Would love to see, Core2Duo, Core2Quad, i3,i5,i7, X2, X3,X4,X6.

There is so much FUD out there regarding CPU\GPU bottlenecking.

While this is not exactly new, if you spend some time with it, I think your questions will be answered.

http://enthusiast.hardocp.com/article/2009/05/19/real_world_gameplay_cpu_scaling/


Thanks for the review but I must say, this does not paint the whole picture since it does not include all the options available in the market. Drawing any conclusions with regards to value with incomplete data is premature at best.

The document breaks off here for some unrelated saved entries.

Lemma ossound_set_startPromise i p : ossound (update_this i (set_startPromise p)).
Proof.
  apply ossound_frame. intros w [A B C D E F G H].
  split; cbn [procs spawned files trace with_procs]; try done.
  - rewrite (list_fmap_alter _ _ id) by (by apply Forall_forall).
    by rewrite list_alter_id.
  - by apply Forall_alter.
  - by apply Forall_alter.
  - rewrite (list_fmap_alter _ _ id) by (by apply Forall_forall).
    by rewrite list_alter_id.
  - by apply Forall_alter.
Qed.

Lemma ossound_onChoicePrompt p items : ossound (onChoicePrompt p items).
Proof.
  intros w Hw. split; [|done]. cbn.
  apply orderly_choice_waiters, orderly_emit; [done..|]. by apply orderly_promises.
Qed.

Lemma ossound_waitForNextKey : ossound waitForNextKey.
Proof.
  intros w Hw. split; [|done]. cbn.
  apply orderly_key_waiters, orderly_emit; [done..|]. by apply orderly_promises.
Qed.

Lemma ossound_kill_children cs : ossound (MuxProcess.kill_children cs).
Proof. intros w Hw. split; [by apply orderly_kill_children|done]. Qed.

Lemma ossound_getLogPath i :
  i < n_procs ->
  ssound orderly (fun l => l ∈ log_paths) (MuxProcess.getLogPath pf muxConfig i).
Proof. intros Hi w Hw. by apply orderly_getLogPath. Qed.

Lemma ossound_runCommand i c :
  i < n_procs -> ossound (MuxProcess.runCommand pf muxConfig i (Some c)).
Proof. intros Hi w Hw. split; [by apply orderly_runCommand|done]. Qed.

Lemma ossound_truncateSync l : l ∈ log_paths -> ossound (truncateSync l).
Proof. intros Hl w Hw. split; [by apply orderly_truncateSync|done]. Qed.

Lemma ossound_processes_of :
  ssound orderly (Forall (fun i => i < n_procs)) (gets MuxUI.processes_of).
Proof.
  apply ssound_gets. intros w [A _ _ _ _ _ _ _]. unfold MuxUI.processes_of.
  apply Forall_seq. intros j Hj.
  rewrite <- A, length_fmap. lia.
Qed.

#[local] Hint Resolve ossound_new_Tail ossound_on_line ossound_unwatch
  ossound_new_cell ossound_set_cell ossound_set_startPromise
  ossound_onChoicePrompt ossound_waitForNextKey ossound_kill_children
  ossound_runCommand : orderly.

Ltac orderly_step :=
  lazymatch goal with
  | |- ssound _ _ (sret _) => apply (ssound_ret orderly any); exact I
  | |- ssound _ _ (gets _) => apply (ssound_gets orderly any); intros; exact I
  | |- ssound _ _ new_promise => apply (ssound_new_promise orderly orderly_promises)
  | |- ssound _ _ (Promise_resolve _) =>
      apply (ssound_Promise_resolve orderly orderly_promises)
  | |- ssound _ _ (logger _ _) => apply ossound_logger; reflexivity
  | |- ssound _ _ (sbind _ _) => eapply (ssound_bind orderly); [|intros ? _]
  | |- ssound _ _ (match ?x with _ => _ end) => destruct x
  | |- sound _ _ (ret _) => apply (sound_ret orderly any); exact I
  | |- sound _ _ (throw _) =>
      first [apply (sound_throw orderly any) | apply (sound_throw orderly)]
  | |- sound _ _ (bind _ _) => eapply (sound_bind orderly); [|intros ? _]
  | |- sound _ _ (lift _) => apply (sound_lift orderly)
  | |- sound _ _ (await _) => apply (sound_await orderly)
  | |- sound _ _ (await_value _) => apply (sound_await_value orderly)
  | |- sound _ _ (await_all _) => apply (sound_await_all orderly)
  | |- sound _ _ (call _) => apply (sound_call orderly orderly_promises)
  | |- sound _ _ (match ?x with _ => _ end) => destruct x
  | |- _ => solve [eauto with orderly]
  end.

Ltac orderly_tac := cbv zeta; repeat (orderly_step; cbv zeta).

Lemma ossound_getLogStream i n :
  i < n_procs -> ossound (MuxProcess.getLogStream pf muxConfig i n).
Proof.
  intros Hi. unfold MuxProcess.getLogStream.
  eapply (ssound_bind orderly); [by apply ossound_getLogPath|]. intros l _.
  orderly_tac.
Qed.

Lemma sound_stop i : i < n_procs -> osound (MuxProcess.stop pf muxConfig i).
Proof. intros Hi. unfold MuxProcess.stop. orderly_tac. Qed.

Lemma sound_install i : i < n_procs -> osound (MuxProcess.install pf muxConfig i).
Proof.
  intros Hi. unfold MuxProcess.install.
  eapply (sound_bind orderly); [orderly_tac|]. intros n _.
  eapply (sound_bind orderly);
    [apply (sound_lift orderly), (ossound_getLogPath i Hi)|]. intros l _.
  eapply (sound_bind orderly); [orderly_tac|]. intros _ _.
  eapply (sound_bind orderly);
    [apply (sound_lift orderly), (ossound_getLogPath i Hi)|]. intros l' Hl.
  eapply (sound_bind orderly);
    [apply (sound_lift orderly), (ossound_truncateSync l' Hl)|]. intros _ _.
  orderly_tac.
Qed.

Lemma sound_start i : i < n_procs -> osound (MuxProcess.start pf muxConfig i).
Proof. intros Hi. unfold MuxProcess.start. orderly_tac. Qed.

#[local] Hint Resolve ossound_getLogStream sound_stop sound_install sound_start
  : orderly.

Lemma sound_never : osound never.
Proof. unfold never. orderly_tac. Qed.

Lemma sound_stop_all (ps : list nat) :
  Forall (fun i => i < n_procs) ps ->
  osound (map_m (fun i => call (MuxProcess.stop pf muxConfig i)) ps).
Proof.
  intros H. eapply (sound_map_m orderly); [exact H|]. intros i Hi. cbv beta.
  orderly_tac.
Qed.

Lemma sound_die : osound (MuxUI.die pf muxConfig).
Proof.
  unfold MuxUI.die.
  eapply (sound_bind orderly).
  { apply (sound_lift orderly), ossound_frame. intros w. apply orderly_ui_stopped. }
  intros _ _. eapply (sound_bind orderly); [orderly_tac|]. intros t0 _.
  eapply (sound_bind orderly); [orderly_tac|]. intros _ _.
  eapply (sound_bind orderly);
    [apply (sound_lift orderly), ossound_processes_of|]. intros ps Hps.
  eapply (sound_bind orderly); [by apply sound_stop_all|]. intros rs _.
  eapply (sound_bind orderly); [orderly_tac|]. intros _ _.
  eapply (sound_bind orderly); [orderly_tac|]. intros me _.
  eapply (sound_bind orderly); [orderly_tac|]. intros _ _.
  eapply (sound_bind orderly).
  { apply (sound_lift orderly), ossound_frame. intros w. by apply orderly_emit. }
  intros _ _. orderly_tac.
Qed.

Lemma sound_initialize : osound (MuxUI.initialize pf muxConfig).
Proof.
  unfold MuxUI.initialize.
  eapply (sound_bind orderly); [orderly_tac|]. intros t0 _.
  eapply (sound_bind orderly);
    [apply (sound_lift orderly), ossound_processes_of|]. intros ps Hps.
  eapply (sound_bind orderly).
  { eapply (sound_map_m orderly); [exact Hps|]. intros i Hi. cbv beta.
    orderly_tac. }
  intros rs _. eapply (sound_bind orderly); [orderly_tac|]. intros _ _.
  eapply (sound_bind orderly); [orderly_tac|]. intros t1 _.
  eapply (sound_bind orderly); [orderly_tac|]. intros _ _.
  eapply (sound_bind orderly);
    [apply (sound_lift orderly), ossound_processes_of|]. intros ps' Hps'.
  eapply (sound_bind orderly).
  { eapply (sound_forEach orderly); [exact Hps'|]. intros i Hi. cbv beta.
    orderly_tac. }
  intros _ _. orderly_tac.
Qed.

Lemma ossound_unwatch_cell c : ossound (unwatch_cell c).
Proof. unfold unwatch_cell. orderly_tac. Qed.

#[local] Hint Resolve sound_never sound_die sound_initialize sound_stop_all
  ossound_unwatch_cell : orderly.

Lemma ossound_get_action a :
  valid_action muxConfig a ->
  ssound orderly (sound_action pf muxConfig) (MuxUI.get_action pf muxConfig a).
Proof.
  intros Ha. destruct a; cbn [MuxUI.get_action]; cbn in Ha.
  - apply (ssound_ret orderly). split; cbn [act_start act_stop]; orderly_tac.
  - apply (ssound_ret orderly). split; cbn [act_start act_stop].
    + eapply (sound_bind orderly); [orderly_tac|]. intros _ _.
      eapply (sound_bind orderly);
        [apply (sound_lift orderly), ossound_processes_of|]. intros ps Hps.
      eapply (sound_bind orderly); [by apply sound_stop_all|]. intros rs _.
      orderly_tac.
    + orderly_tac.
  - eapply (ssound_bind orderly); [apply ossound_new_cell|]. intros c _.
    apply (ssound_ret orderly). split; cbn [act_start act_stop]; orderly_tac.
  - eapply (ssound_bind orderly); [apply ossound_new_cell|]. intros c _.
    apply (ssound_ret orderly). split; cbn [act_start act_stop]; orderly_tac.
  - eapply (ssound_bind orderly); [apply ossound_new_cell|]. intros c _.
    apply (ssound_ret orderly). split; cbn [act_start act_stop]; orderly_tac.
Qed.

Lemma sound_enter node :
  (forall a, getAction node = Some a -> valid_action muxConfig a) ->
  sound orderly (fun e => osound e.2) (MuxUI.enter pf muxConfig node).
Proof.
  intros Hn. unfold MuxUI.enter. destruct (getAction node) as [a|].
  - eapply (sound_bind orderly);
      [apply (sound_lift orderly), ossound_get_action; by apply Hn|].
    intros act [Hs Hp].
    eapply (sound_bind orderly); [by apply (sound_call orderly orderly_promises)|].
    intros sp _. apply (sound_ret orderly). cbn [snd].
    by apply (sound_call orderly orderly_promises).
  - eapply (sound_bind orderly); [orderly_tac|]. intros sp _.
    apply (sound_ret orderly). cbn [snd]. orderly_tac.
Qed.

Lemma valid_deref g t node :
  valid_graph muxConfig g -> deref g t = Some node ->
  forall a, getAction node = Some a -> valid_action muxConfig a.
Proof.
  intros Hg Hd. destruct t as [n|f]; cbn in Hd.
  - exact (proj1 (Forall_lookup _ _) Hg n node Hd).
  - injection Hd as <-. by intros a [=].
Qed.
(** * ConfigResolver (src/ConfigResolver.ts) : a shallow embedding

    The TypeScript class [ConfigResolver] merges three layers of formatter
    options: the configuration prettier discovers on disk, the editor's own
    settings and the per-request range.  The embedding keeps the shape of the
    source:

    - a JavaScript object is a finite map from property names to values
      ([gmap string JsValue]); object spread is a left-biased union read from
      right to left;
    - objects live in a store and are passed by reference ([loc]), so that
      the property assignments on [vsOpts] are real writes;
    - [async] methods are computations in a state-and-exception monad: a
      resolved promise is [Normal], a rejected one is [Throw];
    - the logging sink is the list of lines it has received;
    - [prettier.resolveConfig] is a parameter of the class: any function
      from the file path and the discovery options to a configuration,
      [null] or a rejection.

    What a rejection carries is an [Error], as [IResolveConfigResult]
    declares; such an object is truthy.  Option values are primitives and
    are only passed through: no arithmetic is done on a number. *)

From Stdlib Require Import ZArith NArith String Ascii List Lia.
From stdpp Require Import base option list gmap strings fin_maps.

Local Open Scope string_scope.
Local Open Scope list_scope.

(** ** JavaScript values and objects *)

Module Js.

(** The primitive values that prettier option fields hold. *)
Inductive JsValue : Type :=
| VUndefined
| VNull
| VBool (b : bool)
| VNum (n : Z)
| VStr (s : string).

#[global] Instance JsValue_eq_dec : EqDecision JsValue.
Proof. solve_decision. Defined.

(** [Error] objects: what a rejected promise carries. *)
Record Error : Type := mkError { err_name : string; err_message : string }.

(** Own enumerable properties of an object. *)
Abbreviation Obj := (gmap string JsValue).

(** [o.k] : reading a property that the object does not own gives
    [undefined]. *)
Definition get (o : Obj) (k : string) : JsValue :=
  default VUndefined (o !! k).
Definition rotate_piece (g : Game) : option Game :=
  if shape_idx (piece g) =? 5 then Some g
  else
    match coords (piece g) with
    | [] => None
    | (px, py) :: _ =>
        let new_coords :=
          map (fun c => (px - (snd c - py), py + (fst c - px)))
            (coords (piece g)) in
        match fits (grid g) new_coords with
        | None => None
        | Some true => Some (with_coords new_coords g)
        | Some false => Some g
        end
    end.

(** The first loop of [freeze_piece]: [grid[y][x] = piece["color"]] for
    the squares with [y >= 0]. *)
Fixpoint place (grid : list (list cell)) (squares : list (Z * Z))
  (color : string) : option (list (list cell)) :=
  match squares with
  | [] => Some grid
  | (x, y) :: rest =>
      if y >=? 0 then
        match getitem grid y with
        | None => None
        | Some row =>
            match setitem row x (Colour color) with
            | None => None
            | Some row' =>
                match setitem grid y row' with
                | None => None
                | Some grid' => place grid' rest color
                end
            end
        end
      else place grid rest color
  end.

(** [all(grid[y][x] for x in range(cols))] *)
Fixpoint row_full (grid : list (list cell)) (y : Z) (xs : list Z)
  : option bool :=
  match xs with
  | [] => Some true
  | x :: rest =>
      match cell_at grid x y with
      | None => None
      | Some c => if truthy c then row_full grid y rest else Some false
      end
  end.

(** The second loop of [freeze_piece], over [reversed(range(rows))]: a
    full row is deleted and an empty one inserted on top. *)
Fixpoint clear_rows (grid : list (list cell)) (ys : list Z) (lines : Z)
  : option (list (list cell) * Z) :=
  match ys with
  | [] => Some (grid, lines)
  | y :: rest =>
      match row_full grid y (range cols) with
      | None => None
      | Some true =>
          match delitem grid y with
          | None => None
          | Some grid' =>
              clear_rows (repeat Zero (Z.to_nat cols) :: grid') rest
                (lines + 1)
          end
      | Some false => clear_rows grid rest lines
      end
  end.

(** [freeze_piece()], for the shape index drawn for the new next piece. *)
Definition freeze_piece (shape : Z) (g : Game) : option Game :=
  match place (grid g) (coords (piece g)) (color (piece g)) with
  | None => None
  | Some placed =>
      match clear_rows placed (rev (range rows)) 0 with
      | None => None
      | Some (cleared, lines) =>
          match getitem [0; 40; 100; 300; 1200] lines with
          | None => None
          | Some points =>
              match new_piece shape with
              | None => None
              | Some next =>
                  let g' := {| grid := cleared;
                               score := score g + points;
                               running := running g;
                               piece := next_piece g;
                               next_piece := next |} in
                  match can_move 0 0 g' with
                  | None => None
                  | Some true => Some g'
                  | Some false =>
                      Some {| grid := cleared;
                              score := score g + points;
                              running := false;
                              piece := next_piece g;
                              next_piece := next |}
                  end
              end
          end
      end
  end.

Definition tick (shape : Z) (g : Game) : option Game :=
  if negb (running g) then Some g
  else
    match move_piece 0 1 g with
    | None => None
    | Some (true, g') => Some g'
    | Some (false, g') => freeze_piece shape g'
    end.

(** The keys the window binds. *)
Inductive key :=
| Left
| Right
| Down
| Up
| Space.

(** What a handler with a loop comes to: it returns, an [IndexError]
    leaves it, or its loop is still running when the fuel is spent. *)
Inductive outcome :=
| Returns (g : Game)
| IndexError
| StillFalling.

Definition returned (r : option Game) : outcome :=
  match r with
  | Some g => Returns g
  | None => IndexError
  end.

(** [while move_piece(0, 1): pass; freeze_piece()], the loop for at most
    [fuel] rounds *)
Fixpoint hard_drop (fuel : nat) (shape : Z) (g : Game) : outcome :=
  match fuel with
  | O => StillFalling
  | S fuel' =>
      match move_piece 0 1 g with
      | None => IndexError
      | Some (true, g') => hard_drop fuel' shape g'
      | Some (false, g') => returned (freeze_piece shape g')
      end
  end.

Will wait for the 6850 and 6870 crossfire comparison for the real picture to take shape. Considering the 6850 is such an amazing overclocker I can see it offsetting the slightly increased cost specially when a pair of 6850s in crossfire at stock clocks are faster than highly overclocked GTX460s and still much cheaper than a GTX580.

If we had that brush, we would be painting with it.
 
I've considered SLI for a long time. I didn't know about the inconsistent frame rates, however. Has this always been the case for SLI? As great as high frames would be, there's no point if the fluctuations are noticeable.
 
OMG SOMETHING NEW TO READ BRB!

-and done
Very nice review, but I will be very happy when Civ V finishes it's rounds in the [H] testing arena's. The way the framed jump around and plumet to 0, well, just looks bad on the graphs. Until I see that it's Civ V, I always think they are haveing serious problems with a game or driver or something.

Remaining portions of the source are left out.